THE STORY OF DOROTHY GRAPE.
IN AFTER YEARS.
I.
We found her out through Mr. Brandon’s nephew, Roger Bevere, a medical student, who gave his people trouble, and one day got his arm and head broken. Mr. Brandon and the Squire were staying in London at the Tavistock Hotel. I, Johnny Ludlow, was also in London, visiting Miss Deveen. News of the accident was brought to Mr. Brandon; the young man had been carried into No. 60, Gibraltar Terrace, Islington, and a doctor named Pitt was attending him.
We went to see him at once. A narrow, quiet street, as I recollected well, this Gibraltar Terrace, the dwellings it contained facing each other, thirty in a row. No. 60 proved to be the same house to which we had gone once before, when inquiring about the illness of Francis Radcliffe, and Pitt was the same doctor. It was the same landlady also; I knew her as soon as she opened the door; a slender, faded woman, long past middle life, with a pink flush on her thin cheeks, and something of the lady about her.

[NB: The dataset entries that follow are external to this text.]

(** What the outside world answers during one call. *)
Record World `{Runtime} := {
  NEWSAPI_KEY : pyarg;
  OPENEXCHANGE_API_KEY : pyarg;
  (** [yf.Ticker(t).info] *)
  yf_info : pyarg → outcome (gmap string string);
  (** [yf.utils.get_tickers(q)] *)
  yf_get_tickers : pyarg → outcome (list string);
  (** [yf.Ticker(t).history(period="7d")] *)
  yf_history : pyarg → outcome (list quote);
  (** [requests.get(url)] *)
  requests_get : string → outcome response;
  (** [datetime.now().strftime('%d.%m.%Y %H:%M')] *)
  now_strftime : string;
  (** seconds, read by the cache *)
  clock : nat;
}.

Definition SUPPORT_PHONE_NUMBER : string := "070-1234-5678".

(** ** The client operations *)

Section Operations.
Context `{Runtime}.

(** *** Ticker search

    [find_ticker] is memoised by [st.cache_data(ttl=600)]; the memo is not
    threaded through the operations below: the world gives the answers its
    lookups see, fresh or remembered. *)
Definition find_ticker (w : World) (query : pyarg) : pyarg :=
  let attempt : outcome pyarg :=
    info <~ yf_info w query ;;
    match (if bool_decide (info ≠ ∅) then info !! "symbol" else None) with
    | Some symbol => Ok (Some symbol)
    | None =>
        tickers <~ yf_get_tickers w query ;;
        match tickers with
        | first :: _ => Ok (Some first)
        | [] => Ok query
        end
    end in
  match attempt with
  | Ok ticker => ticker
  | Raise _ => query
  end.

(** *** Stock price *)

Definition price_data_missing : string :=
  "❌ Could not find any price data. Please check the ticker symbol or company name.".

Definition stock_data_error (e : string) : string :=
  "❌ Error while retrieving stock data: " +:+ e +:+ ". Please contact support: "
  +:+ SUPPORT_PHONE_NUMBER.

Definition yahoo_footer (last_date : string) : string :=
  "_Source: Yahoo Finance (yfinance), as of " +:+ last_date +:+ "_".

Definition price_payload (name ticker last_date : string) (price high low : num) (volume : Z)
    : string :=
  "**" +:+ name +:+ " (" +:+ ticker +:+ ") as of " +:+ last_date +:+ "**" +:+ nl
  +:+ "Closing price: **" +:+ num_str price +:+ " USD**" +:+ nl
  +:+ "High: " +:+ num_str high +:+ " USD, Low: " +:+ num_str low +:+ " USD, Volume: "
  +:+ pretty volume +:+ nl +:+ nl
  +:+ yahoo_footer last_date.
Definition setText (m : Message) (t : jsstring) : Message :=
  {| date := date m; time := time m; sender := sender m;
     text := t; attachment := attachment m |}.

Definition setAttachment (m : Message) (a : Attachment) : Message :=
  {| date := date m; time := time m; sender := sender m;
     text := text m; attachment := Some a |}.

(** The block that the source has twice, once in the loop for [prevMsg]
    and once after it for [lastMsg]: look for an attachment marker in the
    trimmed body [msgText] and fill in the message. *)
Definition assignBody (attachmentMap : gmap jsstring Attachment)
    (msg : Message) (msgText : jsstring) : Message :=
  match matchFirst attachmentRegex msgText with
  | Some attachmentMatch =>
      match group 1 attachmentMatch with
      | Some fileName =>
          match (if truthy fileName then attachmentMap !! fileName else None) with
          | Some a =>
              setText (setAttachment msg a)
                      (trim (removeFirst msgText (m_whole attachmentMatch)))
          | None => setText msg msgText
          end
      | None => setText msg msgText
      end
  | None => setText msg msgText
  end.

(** [parsed[parsed.length - 1]] updated in place. *)
Definition updateLast (parsed : list Message) (f : Message -> Message)
  : list Message :=
  match parsed !! (length parsed - 1) with
  | Some prevMsg => <[length parsed - 1 := f prevMsg]> parsed
  | None => parsed
  end.

Definition newMessage (m : rmatch) : Message :=
  {| date := groupStr 1 m; time := groupStr 2 m; sender := groupStr 3 m;
     text := []; attachment := None |}.

(** The [while ((match = messageRegex.exec(text)) !== null)] loop, as a
    function of the array [parsed] and of [lastIndex]; [None] when the
    fuel runs out before [exec] returns [null]. *)
Fixpoint parseLoop (fuel : nat) (text : jsstring)
    (attachmentMap : gmap jsstring Attachment)
    (parsed : list Message) (lastIndex : nat)
  : option (list Message * nat) :=
  match fuel with
  | O => None
  | S fuel' =>
      match exec messageRegex text lastIndex with
      | None => Some (parsed, lastIndex)
      | Some m =>
          let parsed1 :=
            if 0 <? length parsed
            then updateLast parsed (fun prevMsg =>
                   assignBody attachmentMap prevMsg
                     (trim (substring text lastIndex (m_index m))))
            else parsed in
          parseLoop fuel' text attachmentMap (parsed1 ++ [newMessage m]) (m_end m)
      end
  end.

(** The block after the loop: the body of the last message runs to the
    end of the text. *)
Definition assignLast (text : jsstring)
    (attachmentMap : gmap jsstring Attachment)
    (parsed : list Message) (lastIndex : nat) : list Message :=
  if 0 <? length parsed
  then updateLast parsed (fun lastMsg =>
         assignBody attachmentMap lastMsg
           (trim (substringFrom text lastIndex)))
  else parsed.

Definition parseMessagesFuel (fuel : nat) (text : jsstring)
    (attachmentMap : gmap jsstring Attachment) : option (list Message) :=
  match parseLoop fuel text attachmentMap [] 0 with
  | Some (parsed, lastIndex) =>
      Some (assignLast text attachmentMap parsed lastIndex)
  | None => None
  end.

(** Every match is at least four characters long, so the loop runs at most
    [length text] times and one more call of [exec] ends it. *)
Definition parseMessages (text : jsstring)
    (attachmentMap : gmap jsstring Attachment) : option (list Message) :=
  parseMessagesFuel (S (length text)) text attachmentMap.

(** ** Auxiliary notions for the matcher *)

(** The number of literal characters of a sequence. *)
Fixpoint litCount (items : alt) : nat :=
  match items with
  | [] => 0
  | Lit _ :: items' => S (litCount items')
  | Rep _ _ _ _ :: items' => litCount items'
  end.
(* ===== verification/CString.v ===== *)
(** * String and memory routines

    [kernel/string.c] and the string part of [user/ulib.c] over byte-addressed
    memory.  Pointers are addresses; a buffer never wraps around the end of the
    address space.  [char] is unsigned, as on RISC-V.  Routines whose loop is
    bounded only by a NUL byte take the number of iterations as fuel and return
    [None] when it runs out. *)

From S2P Require Import Prelude.

(** ** kernel/string.c *)

Definition memset (m : mem) (dst c n : Z) : mem :=
  iter (Z.to_nat (u32 n)) 0 (fun i m => store m (dst + i) (u8 c)) m.

Fixpoint memcmp_loop (m : mem) (s1 s2 : Z) (n : nat) : Z :=
  match n with
  | O => 0
  | S n' => if negb (m s1 =? m s2) then m s1 - m s2
            else memcmp_loop m (s1 + 1) (s2 + 1) n'
  end.

Definition memcmp (m : mem) (v1 v2 n : Z) : Z := memcmp_loop m v1 v2 (Z.to_nat (u32 n)).

(** [while(n-- > 0) *d++ = *s++;] *)
Fixpoint copy_up (m : mem) (d s : Z) (n : nat) : mem :=
  match n with
  | O => m
  | S n' => copy_up (store m d (m s)) (d + 1) (s + 1) n'
  end.

(** [while(n-- > 0) *--d = *--s;] *)
Fixpoint copy_down (m : mem) (d s : Z) (n : nat) : mem :=
  match n with
  | O => m
  | S n' => copy_down (store m (d - 1) (m (s - 1))) (d - 1) (s - 1) n'
  end.

Definition memmove (m : mem) (dst src n0 : Z) : mem :=
  let n := u32 n0 in
  if n =? 0 then m
  else if (src <? dst) && (dst <? src + n)
       then copy_down m (dst + n) (src + n) (Z.to_nat n)
       else copy_up m dst src (Z.to_nat n).

Definition memcpy (m : mem) (dst src n : Z) : mem := memmove m dst src n.

Fixpoint strncmp_loop (m : mem) (p q : Z) (n : nat) : Z :=
  match n with
  | O => 0
  | S n' => if negb (m p =? 0) && (m p =? m q)
            then strncmp_loop m (p + 1) (q + 1) n'
            else m p - m q
  end.

Definition strncmp (m : mem) (p q n : Z) : Z := strncmp_loop m p q (Z.to_nat (u32 n)).

(** [while(n-- > 0) *s++ = 0;] *)
Fixpoint zero_fill (m : mem) (s : Z) (n : nat) : mem :=
  match n with
  | O => m
  | S n' => zero_fill (store m s 0) (s + 1) n'
  end.

Fixpoint strncpy_loop (m : mem) (s t : Z) (n : nat) : mem :=
  match n with
  | O => m
  | S n' => let c := m t in
            let m' := store m s c in
            if c =? 0 then zero_fill m' (s + 1) n'
            else strncpy_loop m' (s + 1) (t + 1) n'
  end.

Definition strncpy (m : mem) (s t n : Z) : mem := strncpy_loop m s t (Z.to_nat n).

(** [n] counts the bytes left after the [--n] of the loop condition. *)
Fixpoint safestrcpy_loop (m : mem) (s t : Z) (n : nat) : mem :=
  match n with
  | O => store m s 0
  | S n' => let c := m t in
            let m' := store m s c in
            if c =? 0 then store m' (s + 1) 0
            else safestrcpy_loop m' (s + 1) (t + 1) n'
  end.

Definition safestrcpy (m : mem) (s t n : Z) : mem :=
  if n <=? 0 then m else safestrcpy_loop m s t (Z.to_nat (n - 1)).

Fixpoint strlen_loop (m : mem) (s n : Z) (fuel : nat) : option Z :=
  match fuel with
  | O => None
  | S f => if m (s + n) =? 0 then Some n else strlen_loop m s (n + 1) f
  end.

Definition strlen (fuel : nat) (m : mem) (s : Z) : option Z := strlen_loop m s 0 fuel.

(** ** user/ulib.c *)

Module Ulib.

Fixpoint strcpy (fuel : nat) (m : mem) (s t : Z) : option mem :=
  match fuel with
  | O => None
  | S f => let c := m t in
           let m' := store m s c in
           if c =? 0 then Some m' else strcpy f m' (s + 1) (t + 1)
  end.

Fixpoint strcmp (fuel : nat) (m : mem) (p q : Z) : option Z :=
  match fuel with
  | O => None
  | S f => if negb (m p =? 0) && (m p =? m q) then strcmp f m (p + 1) (q + 1)
           else Some (m p - m q)
  end.

(** The found position, or 0 for NULL. *)
Fixpoint strchr (fuel : nat) (m : mem) (s c : Z) : option Z :=
  match fuel with
  | O => None
  | S f => if m s =? 0 then Some 0
           else if m s =? c then Some s
           else strchr f m (s + 1) c
  end.

Fixpoint atoi_loop (fuel : nat) (m : mem) (s n : Z) : option Z :=
  match fuel with
  | O => None
  | S f => if (48 <=? m s) && (m s <=? 57)
           then atoi_loop f m (s + 1) (i32 (n * 10 + m s - 48))
           else Some n
  end.

Definition atoi (fuel : nat) (m : mem) (s : Z) : option Z := atoi_loop fuel m s 0.

Definition memmove (m : mem) (vdst vsrc n : Z) : mem :=
  if vdst <? vsrc then copy_up m vdst vsrc (Z.to_nat n)
  else copy_down m (vdst + n) (vsrc + n) (Z.to_nat n).

Definition memcpy (m : mem) (dst src n : Z) : mem := memmove m dst src (i32 n).

End Ulib.

(** ** What memory holds *)

(** A NUL-terminated string with contents [l] at [a]. *)
Fixpoint cstr (m : mem) (a : Z) (l : list Z) : Prop :=
  match l with
  | [] => m a = 0
  | c :: l' => c <> 0 /\ m a = c /\ cstr m (a + 1) l'
  end.

(** Block copy as one simultaneous assignment. *)
Definition moved (m : mem) (dst src n : Z) : mem :=
  fun x => if (dst <=? x) && (x <? dst + n) then m (src + (x - dst)) else m x.

(** ** Lemmas *)

Lemma iter_store_spec c n : forall m dst i x,
  iter n i (fun i m => store m (dst + i) c) m x =
  if (dst + i <=? x) && (x <? dst + i + Z.of_nat n) then c else m x.
Proof.
  induction n as [|n IH]; intros m dst i x; cbn [iter].
  - case_test; [lia | reflexivity].
  - rewrite IH. unfold store. repeat case_test; reflexivity || lia.
Qed.

Lemma memset_spec m dst c n x :
  0 <= n < 2 ^ 32 ->
  memset m dst c n x = if (dst <=? x) && (x <? dst + n) then u8 c else m x.
Proof.
  intros Hn. unfold memset. rewrite u32_small by lia.
  rewrite iter_store_spec. rewrite Z2Nat.id by lia.
  replace (dst + 0) with dst by lia. reflexivity.
Qed.

Lemma memset_in m dst c n x :
  0 <= n < 2 ^ 32 -> dst <= x < dst + n -> memset m dst c n x = u8 c.
Proof.
  intros Hn Hx. rewrite memset_spec by lia.
  case_test; [reflexivity|lia].
Qed.

Lemma memset_out m dst c n x :
  0 <= n < 2 ^ 32 -> x < dst \/ dst + n <= x -> memset m dst c n x = m x.
Proof. intros Hn Hx. rewrite memset_spec by lia. case_test; [lia|reflexivity]. Qed.

Lemma memset_byte_mem m dst c n :
  0 <= n < 2 ^ 32 -> byte_mem m -> byte_mem (memset m dst c n).
Proof. intros Hn Hm x. rewrite memset_spec by lia. case_test; auto using u8_bound. Qed.

Lemma copy_up_spec n : forall m d s x,
  d <= s \/ s + Z.of_nat n <= d ->
  copy_up m d s n x = moved m d s (Z.of_nat n) x.
Proof.
  induction n as [|n IH]; intros m d s x H; cbn [copy_up].
  - unfold moved. case_test; [lia|reflexivity].
  - rewrite IH by lia. unfold moved, store.
    repeat case_test; lia || (f_equal; lia).
Qed.

Lemma copy_down_spec n : forall m d s x,
  s <= d ->
  copy_down m d s n x = moved m (d - Z.of_nat n) (s - Z.of_nat n) (Z.of_nat n) x.
Proof.
  induction n as [|n IH]; intros m d s x H; cbn [copy_down].
  - unfold moved. case_test; [lia|reflexivity].
  - rewrite IH by lia. unfold moved, store.
    repeat case_test; lia || (f_equal; lia).
Qed.

Lemma memmove_moved m dst src n x :
  0 <= n < 2 ^ 32 -> memmove m dst src n x = moved m dst src n x.
Proof.
  intros Hn. unfold memmove. rewrite u32_small by lia.
  destruct (n =? 0) eqn:E0; b2p.
  { subst. unfold moved. case_test; [lia|reflexivity]. }
  destruct ((src <? dst) && (dst <? src + n)) eqn:E.
  - rewrite copy_down_spec by lia. rewrite Z2Nat.id by lia. f_equal; lia.
  - rewrite copy_up_spec, Z2Nat.id by lia. reflexivity.
Qed.

Lemma moved_in m dst src n x :
  dst <= x < dst + n -> moved m dst src n x = m (src + (x - dst)).
Proof.
  intros H. unfold moved. case_test; [reflexivity|lia].
Qed.

Lemma moved_out m dst src n x :
  x < dst \/ dst + n <= x -> moved m dst src n x = m x.
Proof. intros H. unfold moved. case_test; [lia|reflexivity]. Qed.

Lemma memmove_byte_mem m dst src n :
  0 <= n < 2 ^ 32 -> byte_mem m -> byte_mem (memmove m dst src n).
Proof.
  intros Hn Hm x. rewrite memmove_moved by lia. unfold moved. case_test; apply Hm.
Qed.

Lemma cstr_ext m m' l : forall a,
  (forall x, a <= x <= a + Z.of_nat (length l) -> m' x = m x) ->
  cstr m a l -> cstr m' a l.
Proof.
  induction l as [|c l IH]; intros a Hx; cbn [cstr length].
  - intros H. rewrite Hx; [exact H|simpl; lia].
  - cbn [length] in Hx. intros (Hc & Ha & Hl). split; [exact Hc|]. split.
    + rewrite Hx; [exact Ha|lia].
    + apply IH; [intros; apply Hx; lia|exact Hl].
Qed.

Lemma strncmp_loop_spec n : forall m p q l1 l2,
  cstr m p l1 -> cstr m q l2 ->
  (strncmp_loop m p q n = 0 <-> take n l1 = take n l2).
Proof.
  induction n as [|n IH]; intros m p q l1 l2 H1 H2; simpl.
  { rewrite !take_0. tauto. }
  destruct l1 as [|c1 l1], l2 as [|c2 l2]; simpl in *.
  - rewrite H1, H2. simpl. tauto.
  - destruct H2 as (Hc & Hq & _). rewrite H1. simpl. split; [lia|discriminate].
  - destruct H1 as (Hc & Hp & _). rewrite Hp, H2.
    apply Z.eqb_neq in Hc as Hc'. rewrite Hc'. simpl. split; [lia|discriminate].
  - destruct H1 as (Hc1 & Hp & H1), H2 as (Hc2 & Hq & H2). rewrite Hp, Hq.
    apply Z.eqb_neq in Hc1. rewrite Hc1. simpl.
    destruct (c1 =? c2) eqn:E; b2p.
    + subst. rewrite IH by eassumption. split; [intros ->|]; congruence.
    + split; [lia|congruence].
Qed.

Lemma safestrcpy_loop_outside n : forall m s t x,
  x < s \/ s + Z.of_nat n < x -> safestrcpy_loop m s t n x = m x.
Proof.
  induction n as [|n IH]; intros m s t x Hx; simpl.
  - apply store_ne; lia.
  - case_test; [rewrite !store_ne by lia; reflexivity|].
    rewrite IH by lia. apply store_ne; lia.
Qed.

Lemma safestrcpy_loop_cstr n : forall m s t l,
  cstr m t l -> s + Z.of_nat n < t \/ t + Z.of_nat (length l) < s ->
  cstr (safestrcpy_loop m s t n) s (take n l).
Proof.
  induction n as [|n IH]; intros m s t l Hl Hd.
  { rewrite take_0. simpl. apply store_eq; lia. }
  destruct l as [|c l]; cbn [safestrcpy_loop take cstr length] in *.
  - rewrite Hl. simpl. rewrite store_ne by lia. apply store_eq; lia.
  - destruct Hl as (Hc & Ht & Hl). rewrite Ht.
    destruct (c =? 0) eqn:E; b2p; [congruence|]. split; [exact Hc|]. split.
    + rewrite safestrcpy_loop_outside by lia. apply store_eq; lia.
    + apply IH; [|lia]. eapply cstr_ext; [|exact Hl].
      intros x Hx. apply store_ne; lia.
Qed.

Lemma strlen_loop_cstr fuel : forall m s n l,
  cstr m (s + n) l -> (length l < fuel)%nat ->
  strlen_loop m s n fuel = Some (n + Z.of_nat (length l)).
Proof.
  induction fuel as [|fuel IH]; intros m s n l Hl Hf; [lia|].
  destruct l as [|c l]; simpl in *.
  - rewrite Hl. simpl. f_equal; lia.
  - destruct Hl as (Hc & Hm & Hl). rewrite Hm.
    destruct (c =? 0) eqn:E; b2p; [congruence|].
    rewrite IH with (l := l); [f_equal; lia| |lia].
    replace (s + (n + 1)) with (s + n + 1) by lia. exact Hl.
Qed.

Lemma user_memmove_moved m dst src n x :
  0 <= n -> Ulib.memmove m dst src n x = moved m dst src n x.
Proof.
  intros Hn. unfold Ulib.memmove. case_test.
  - rewrite copy_up_spec, Z2Nat.id by lia. reflexivity.
  - rewrite copy_down_spec by lia. rewrite Z2Nat.id by lia. f_equal; lia.
Qed.

(** ** Properties *)

(** [memmove] copies the block as it was before the call, whatever the
    overlap of source and destination, and changes no other byte. *)
Theorem memmove_correct m dst src n :
  0 <= n < 2 ^ 32 ->
  (forall x, dst <= x < dst + n -> memmove m dst src n x = m (src + (x - dst))) /\
  (forall x, x < dst \/ dst + n <= x -> memmove m dst src n x = m x).
Proof.
  intros Hn. split; intros x Hx; rewrite memmove_moved by lia.
  - apply moved_in; lia.
  - apply moved_out; lia.
Qed.

Lemma memmove_correct_witness :
  memmove (fun x => x) 3 1 4 5 = 3 /\ memmove (fun x => x) 3 1 4 7 = 7.
Proof.
  split.
  - apply (proj1 (memmove_correct (fun x => x) 3 1 4 ltac:(lia)) 5); lia.
  - apply (proj2 (memmove_correct (fun x => x) 3 1 4 ltac:(lia)) 7); lia.
Defined.

(** The kernel's and the user library's [memmove], which choose the copy
    direction by different tests, have the same effect. *)
Theorem user_memmove_equiv m dst src n :
  0 <= n < 2 ^ 31 ->
  forall x, Ulib.memmove m dst src n x = memmove m dst src n x.
Proof.
  intros Hn x. rewrite user_memmove_moved, memmove_moved by lia. reflexivity.
Qed.

Lemma user_memmove_equiv_witness :
  Ulib.memmove (fun x => x) 10 2 4 12 = 4.
Proof. rewrite (user_memmove_equiv (fun x => x) 10 2 4 ltac:(lia) 12). reflexivity. Defined.

(** [strncmp] on two strings is zero exactly when they agree on their first
    [n] bytes. *)
Theorem strncmp_zero_iff m p q n l1 l2 :
  cstr m p l1 -> cstr m q l2 -> 0 <= n < 2 ^ 32 ->
  (strncmp m p q n = 0 <-> take (Z.to_nat n) l1 = take (Z.to_nat n) l2).
Proof.
  intros H1 H2 Hn. unfold strncmp. rewrite u32_small by lia.
  apply strncmp_loop_spec; assumption.
Qed.

Definition mem_of (l : list Z) : mem := fun x => default 0 (l !! Z.to_nat x).

Lemma strncmp_zero_iff_witness :
  strncmp (mem_of [97; 98; 0; 97; 98; 99; 0]) 0 3 2 = 0.
Proof.
  apply (strncmp_zero_iff (mem_of [97; 98; 0; 97; 98; 99; 0]) 0 3 2 [97; 98] [97; 98; 99]);
    cbv; repeat split; congruence.
Defined.

(** [safestrcpy] leaves a NUL-terminated copy of at most [n - 1] bytes of
    the source and writes nothing outside the [n] bytes of the destination. *)
Theorem safestrcpy_correct m s t n l :
  cstr m t l -> 0 < n -> s + n <= t \/ t + Z.of_nat (length l) < s ->
  cstr (safestrcpy m s t n) s (take (Z.to_nat (n - 1)) l) /\
  (forall x, x < s \/ s + n <= x -> safestrcpy m s t n x = m x).
Proof.
  intros Hl Hn Hd. unfold safestrcpy.
  destruct (n <=? 0) eqn:E; [lia|]. split.
  - apply safestrcpy_loop_cstr; [exact Hl|lia].
  - intros x Hx. apply safestrcpy_loop_outside. lia.
Qed.

Lemma safestrcpy_correct_witness :
  cstr (safestrcpy (mem_of [0; 0; 0; 0; 104; 101; 108; 108; 111; 0]) 0 4 4) 0 [104; 101; 108].
Proof.
  apply (safestrcpy_correct (mem_of [0; 0; 0; 0; 104; 101; 108; 108; 111; 0]) 0 4 4
           [104; 101; 108; 108; 111]).
  - cbv; repeat split; congruence.
  - lia.
  - left; lia.
Defined.

Arguments memset m dst c n : simpl never.
Arguments memmove m dst src n0 : simpl never.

“What an odd thing, Johnny!” whispered the Squire, recognizing the landlady as well as the house. “Mapping, I remember her name was.”
Mr. Brandon went upstairs to his nephew. We were shown by her into the small parlour, which looked as faded as it had looked on our last visit, years before: as faded as she was. While relating to us how young Bevere’s accident occurred, she had to run away at a call from upstairs.
“Looks uncommonly careworn, doesn’t she, Johnny!” remarked the Squire. “Seems a nice sort of person, though.”
“Yes, sir. I like her. Does it strike you that her voice has a home-ring in it? I think she must be from Worcestershire.”